> **What to work on**
Find the line containing "(** C9: every" in the entries below. Restate it and each line after it, word for word, up to and including the line containing "included. *)".

> **The data**
(** C1, as amended: in the group of a package, a type declaration that is
    exported, a struct or an identifier, and not skipped is aliased once per
    such declaration: under its own name when the rename table has no entry
    for the name, and under the substituted name, not under its own, when
    the entry for the name has a row for the package. *)
Theorem C1_alias_lines sch pkg pkgs meta n :
  collect sch pkg pkgs = Ok meta →
  (∀ node, recorded_type node = Some n ↔
           ∃ ty, node = Some (TypeSpec n ty) ∧ IsExported n = true ∧ (n ∉ skips)
                 ∧ (ty = StructType ∨ ty = Ident))
  ∧ (alias !! n = None →
     occurrences (LType n (name pkg) n) (group_lines meta)
     = times n (omap recorded_type (visited sch pkg pkgs)))
  ∧ (∀ m, is_Some (alias !! n) → emitted_names (name pkg) n = [m] →
          occurrences (LType m (name pkg) n) (group_lines meta)
          = times n (omap recorded_type (visited sch pkg pkgs))
          ∧ occurrences (LType n (name pkg) n) (group_lines meta) = 0).
Proof.
  intros H. apply collect_lists in H as (Hp & Ht & _ & _). rewrite <- Hp.
  split; [intros node; apply recorded_type_Some|].
  split.
  - intros Hnone. rewrite group_lines_types, (times_Permutation _ _ _ Ht).
    unfold emitted_names. rewrite Hnone, times_cons, decide_True by done.
    unfold times at 2. simpl. lia.
  - intros m Hsome He. rewrite !group_lines_types, (times_Permutation _ _ _ Ht), He.
    destruct (emitted_names_renamed _ _ _ Hsome He) as [-> Hm].
    split.
    + rewrite times_cons, decide_True by done. unfold times at 2. simpl. lia.
    + rewrite times_cons, decide_False; [unfold times at 2; simpl; lia|].
      destruct Hm as [[_ ->]|[_ ->]]; done.
Qed.

(** C4, as amended: in the group of a package, the forwarding binding of a
    name occurs once per function declaration of that name that is exported,
    has no receiver and is not skipped; it does not occur when there is no
    such declaration. *)
Theorem C4_forwarding_bindings sch pkg pkgs meta n :
  collect sch pkg pkgs = Ok meta →
  (∀ node, recorded_func node = Some n ↔
           node = Some (FuncDecl n None) ∧ IsExported n = true ∧ n ∉ skipFuncs)
  ∧ occurrences (LVar n (name pkg)) (group_lines meta)
    = times n (omap recorded_func (visited sch pkg pkgs))
  ∧ (0 < occurrences (LVar n (name pkg)) (group_lines meta) ↔
     Some (FuncDecl n None) ∈ visited sch pkg pkgs
     ∧ IsExported n = true ∧ n ∉ skipFuncs).
Proof.
  intros H. apply collect_lists in H as (Hp & _ & Hf & _). rewrite <- Hp.
  split; [intros node; apply recorded_func_Some|].
  rewrite group_lines_vars, (times_Permutation _ _ _ Hf). split; [done|].
  unfold times. split.
  - intros Hpos. apply (count_occ_In String.eq_dec), list_elem_of_In in Hpos.
    apply list_elem_of_omap in Hpos as (node & Hin & Hrec).
    apply recorded_func_Some in Hrec as (-> & He & Hs). done.
  - intros (Hin & He & Hs).
    apply (count_occ_In String.eq_dec), list_elem_of_In, list_elem_of_omap.
    eexists. split; [done|]. by apply recorded_func_Some.
Qed.

(** C3, as amended: in the group of a package, the constant binding of a
    name occurs once per value declaration whose first name it is, when that
    name is exported and allow-listed; a name that is not allow-listed has no
    constant binding.  Names after the first of a declaration are not
    looked at. *)
Theorem C3_constant_bindings sch pkg pkgs meta n :
  collect sch pkg pkgs = Ok meta →
  (∀ node, recorded_value node = Some n ↔
           ∃ others, node = Some (ValueSpec (n :: others)) ∧ IsExported n = true
                     ∧ n ∈ expectVals)
  ∧ occurrences (LConst n (name pkg)) (group_lines meta)
    = times n (omap recorded_value (visited sch pkg pkgs))
  ∧ (n ∉ expectVals → occurrences (LConst n (name pkg)) (group_lines meta) = 0).
Proof.
  intros H. apply collect_lists in H as (Hp & _ & _ & Hv). rewrite <- Hp.
  split; [intros node; apply recorded_value_Some|].
  rewrite group_lines_consts, Hv. split; [done|].
  intros Hn. apply count_occ_not_In. rewrite <- list_elem_of_In, list_elem_of_omap.
  intros (node & _ & Hrec). apply recorded_value_Some in Hrec as (_ & _ & _ & Hin). done.
Qed.

(** C8, as amended: after the traversal of a package each of the three
    name lists holds one entry per recorded declaration, so a list is free of
    duplicates exactly when no two recorded declarations of its kind share a
    name; the traversal removes no duplicates. *)
Theorem C8_lists_follow_declarations sch pkg pkgs meta :
  collect sch pkg pkgs = Ok meta →
  (t meta ≡ₚ omap recorded_type (visited sch pkg pkgs)
   ∧ f meta ≡ₚ omap recorded_func (visited sch pkg pkgs)
   ∧ v meta ≡ₚ omap recorded_value (visited sch pkg pkgs))
  ∧ (NoDup (t meta) ↔ NoDup (omap recorded_type (visited sch pkg pkgs)))
  ∧ (NoDup (f meta) ↔ NoDup (omap recorded_func (visited sch pkg pkgs)))
  ∧ (NoDup (v meta) ↔ NoDup (omap recorded_value (visited sch pkg pkgs))).
Proof.
  intros H. apply collect_lists in H as (_ & Ht & Hf & Hv).
  split_and!; [done|done|by rewrite Hv|by rewrite Ht|by rewrite Hf|by rewrite Hv].
Qed.


End Groups.

(** ** The proxy structs *)

Section ProxyProperties.
Import Gateway.
Context `{Types}.

(** C9: every forwarding method of the proxy structs does, on every argument
    tuple and in every world, what calling the function value in the
    [Internal] field of the same name with the same arguments does: the same
    results, and no change of its own to the world, the proxy struct
    included. *)
Theorem C9_methods_forward :
  (∀ s : IProofClientStruct,
      forwards (λ '(p0, p1, p2, p3, p4, p5), ComputeProof s p0 p1 p2 p3 p4 p5)
               (ComputeProof_fn (IProofClientStruct_Internal s))
      ∧ forwards (ListConnectedMiners s)
                 (ListConnectedMiners_fn (IProofClientStruct_Internal s))
      ∧ forwards (λ '(p0, p1), ListMinerConnection s p0 p1)
                 (ListMinerConnection_fn (IProofClientStruct_Internal s)))
  ∧ (∀ s : IProofServiceProviderStruct,
      forwards (λ '(p0, p1), ListenProofEvent s p0 p1)
               (ListenProofEvent_fn (IProofServiceProviderStruct_Internal s))
      ∧ forwards (λ '(p0, p1), ResponseProofEvent s p0 p1)
                 (ResponseProofEvent_fn (IProofServiceProviderStruct_Internal s)))
  ∧ (∀ s : IWalletClientStruct,
      forwards (ListWalletInfo s) (ListWalletInfo_fn (IWalletClientStruct_Internal s))
      ∧ forwards (λ '(p0, p1), ListWalletInfoByWallet s p0 p1)
                 (ListWalletInfoByWallet_fn (IWalletClientStruct_Internal s))
      ∧ forwards (λ '(p0, p1, p2), WalletHas s p0 p1 p2)
                 (WalletHas_fn (IWalletClientStruct_Internal s))
      ∧ forwards (λ '(p0, p1, p2, p3, p4), WalletSign s p0 p1 p2 p3 p4)
                 (WalletSign_fn (IWalletClientStruct_Internal s)))
  ∧ (∀ s : IWalletServiceProviderStruct,
      forwards (λ '(p0, p1, p2), AddNewAddress s p0 p1 p2)
               (AddNewAddress_fn (IWalletServiceProviderStruct_Internal s))
      ∧ forwards (λ '(p0, p1), ListenWalletEvent s p0 p1)
                 (ListenWalletEvent_fn (IWalletServiceProviderStruct_Internal s))
      ∧ forwards (λ '(p0, p1, p2), RemoveAddress s p0 p1 p2)
                 (RemoveAddress_fn (IWalletServiceProviderStruct_Internal s))
      ∧ forwards (λ '(p0, p1), ResponseWalletEvent s p0 p1)
                 (ResponseWalletEvent_fn (IWalletServiceProviderStruct_Internal s))
      ∧ forwards (λ '(p0, p1, p2), SupportNewAccount s p0 p1 p2)
                 (SupportNewAccount_fn (IWalletServiceProviderStruct_Internal s)))
  ∧ (∀ s : IMarketClientStruct,
      forwards (λ '(p0, p1, p2, p3, p4, p5), IsUnsealed s p0 p1 p2 p3 p4 p5)
               (IsUnsealed_fn (IMarketClientStruct_Internal s))
      ∧ forwards (ListMarketConnectionsState s)
                 (ListMarketConnectionsState_fn (IMarketClientStruct_Internal s))
      ∧ forwards (λ '(p0, p1, p2, p3, p4, p5, p6),
                    SectorsUnsealPiece s p0 p1 p2 p3 p4 p5 p6)
                 (SectorsUnsealPiece_fn (IMarketClientStruct_Internal s)))
  ∧ (∀ s : IMarketServiceProviderStruct,
      forwards (λ '(p0, p1), ListenMarketEvent s p0 p1)
               (ListenMarketEvent_fn (IMarketServiceProviderStruct_Internal s))
      ∧ forwards (λ '(p0, p1), ResponseMarketEvent s p0 p1)
                 (ResponseMarketEvent_fn (IMarketServiceProviderStruct_Internal s)))
  ∧ (∀ s : IGatewayStruct,
      forwards (Version s) (Version_fn (IGatewayStruct_Internal s))).
Proof.
  split_and!; intros s; split_and?; intros args w;
    repeat match goal with p : (_ * _)%type |- _ => destruct p end;
    cbv [ComputeProof ListConnectedMiners ListMinerConnection ListenProofEvent
         ResponseProofEvent ListWalletInfo ListWalletInfoByWallet WalletHas
         WalletSign AddNewAddress ListenWalletEvent RemoveAddress
         ResponseWalletEvent SupportNewAccount IsUnsealed
         ListMarketConnectionsState SectorsUnsealPiece ListenMarketEvent
         ResponseMarketEvent Version invoke];
    match goal with |- context [match ?fn with Some _ => _ | None => _ end] =>
      destruct fn end; reflexivity.
Qed.

End ProxyProperties.

(** ** Worked examples *)

(** Closes a goal about concrete input by evaluation. *)
Ltac evaluate :=
  first [ vm_compute; reflexivity
        | vm_compute; discriminate
        | apply list_elem_of_In; vm_compute; tauto
        | unfold skips, skipFuncs, expectVals; set_solver ].

Lemma canonical_schedule_valid : valid_schedule canonical_schedule.
Proof. intros A site m. reflexivity. Defined.

Lemma reversed_schedule_valid : valid_schedule reversed_schedule.
Proof. intros A site m. simpl. apply reverse_Permutation. Defined.

(** The market directory: [Foo] is aliased under its own name,
    [WithdrawBalanceParams] under the substituted one. *)
Lemma C1_alias_lines_witness :
  Example.collect canonical_schedule Example.market Example.market_dir
  = Ok Example.market_meta
  ∧ (alias !! "Foo" = None →
     occurrences (LType "Foo" "market" "Foo") (group_lines Example.market_meta)
     = times "Foo" (omap (recorded_type Example.IsExported)
                         (visited canonical_schedule Example.market Example.market_dir)))
  ∧ (∀ m, is_Some (alias !! "WithdrawBalanceParams") →
          emitted_names "market" "WithdrawBalanceParams" = [m] →
          occurrences (LType m "market" "WithdrawBalanceParams")
                      (group_lines Example.market_meta)
          = times "WithdrawBalanceParams"
                  (omap (recorded_type Example.IsExported)
                        (visited canonical_schedule Example.market Example.market_dir))
          ∧ occurrences (LType "WithdrawBalanceParams" "market" "WithdrawBalanceParams")
                        (group_lines Example.market_meta) = 0).
Proof.
  assert (Example.collect canonical_schedule Example.market Example.market_dir
          = Ok Example.market_meta) as Hc by (vm_compute; reflexivity).
  split; [exact Hc|]. split.
  - exact (proj1 (proj2 (C1_alias_lines Example.IsExported canonical_schedule
                           Example.market Example.market_dir Example.market_meta
                           "Foo" Hc))).
  - exact (proj2 (proj2 (C1_alias_lines Example.IsExported canonical_schedule
                           Example.market Example.market_dir Example.market_meta
                           "WithdrawBalanceParams" Hc))).
Defined.

(** A type with a rename-table entry, declared in a package the entry has no
    row for, gets no alias line at all; a type declared in two files of a
    directory gets two. *)
Lemma C1_counterexample :
  (Example.collect canonical_schedule Example.paych Example.unlisted_dir
   = Ok Example.unlisted_meta
   ∧ (Some (TypeSpec "WithdrawBalanceParams" StructType)
      ∈ visited canonical_schedule Example.paych Example.unlisted_dir)
   ∧ Example.IsExported "WithdrawBalanceParams" = true
   ∧ ("WithdrawBalanceParams" ∉ skips)
   ∧ base.filter (λ val, row_pkgName val = "paych")
                 (default [] (alias !! "WithdrawBalanceParams")) = []
   ∧ group_lines Example.unlisted_meta = [LGroup "paych"; LGroupEnd]
   ∧ occurrences (LType "WithdrawBalanceParams" "paych" "WithdrawBalanceParams")
                 (group_lines Example.unlisted_meta) ≠ 1)
  ∧ (Example.collect canonical_schedule Example.market Example.twice_dir
     = Ok Example.twice_meta
     ∧ Example.IsExported "Handle" = true
     ∧ ("Handle" ∉ skips)
     ∧ alias !! "Handle" = None
     ∧ occurrences (LType "Handle" "market" "Handle") (group_lines Example.twice_meta) = 2).
Proof.
  split; split_and!; evaluate.
Qed.

(** The market directory: one binding for the function [Bar]. *)
Lemma C4_forwarding_bindings_witness :
  Example.collect canonical_schedule Example.market Example.market_dir
  = Ok Example.market_meta
  ∧ occurrences (LVar "Bar" "market") (group_lines Example.market_meta)
    = times "Bar" (omap (recorded_func Example.IsExported)
                        (visited canonical_schedule Example.market Example.market_dir)).
Proof.
  assert (Example.collect canonical_schedule Example.market Example.market_dir
          = Ok Example.market_meta) as Hc by (vm_compute; reflexivity).
  split; [exact Hc|].
  exact (proj1 (proj2 (C4_forwarding_bindings Example.IsExported canonical_schedule
                         Example.market Example.market_dir Example.market_meta
                         "Bar" Hc))).
Defined.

> **Your response**
(** C9: every forwarding method of the proxy structs does, on every argument
    tuple and in every world, what calling the function value in the
    [Internal] field of the same name with the same arguments does: the same
    results, and no change of its own to the world, the proxy struct
    included. *)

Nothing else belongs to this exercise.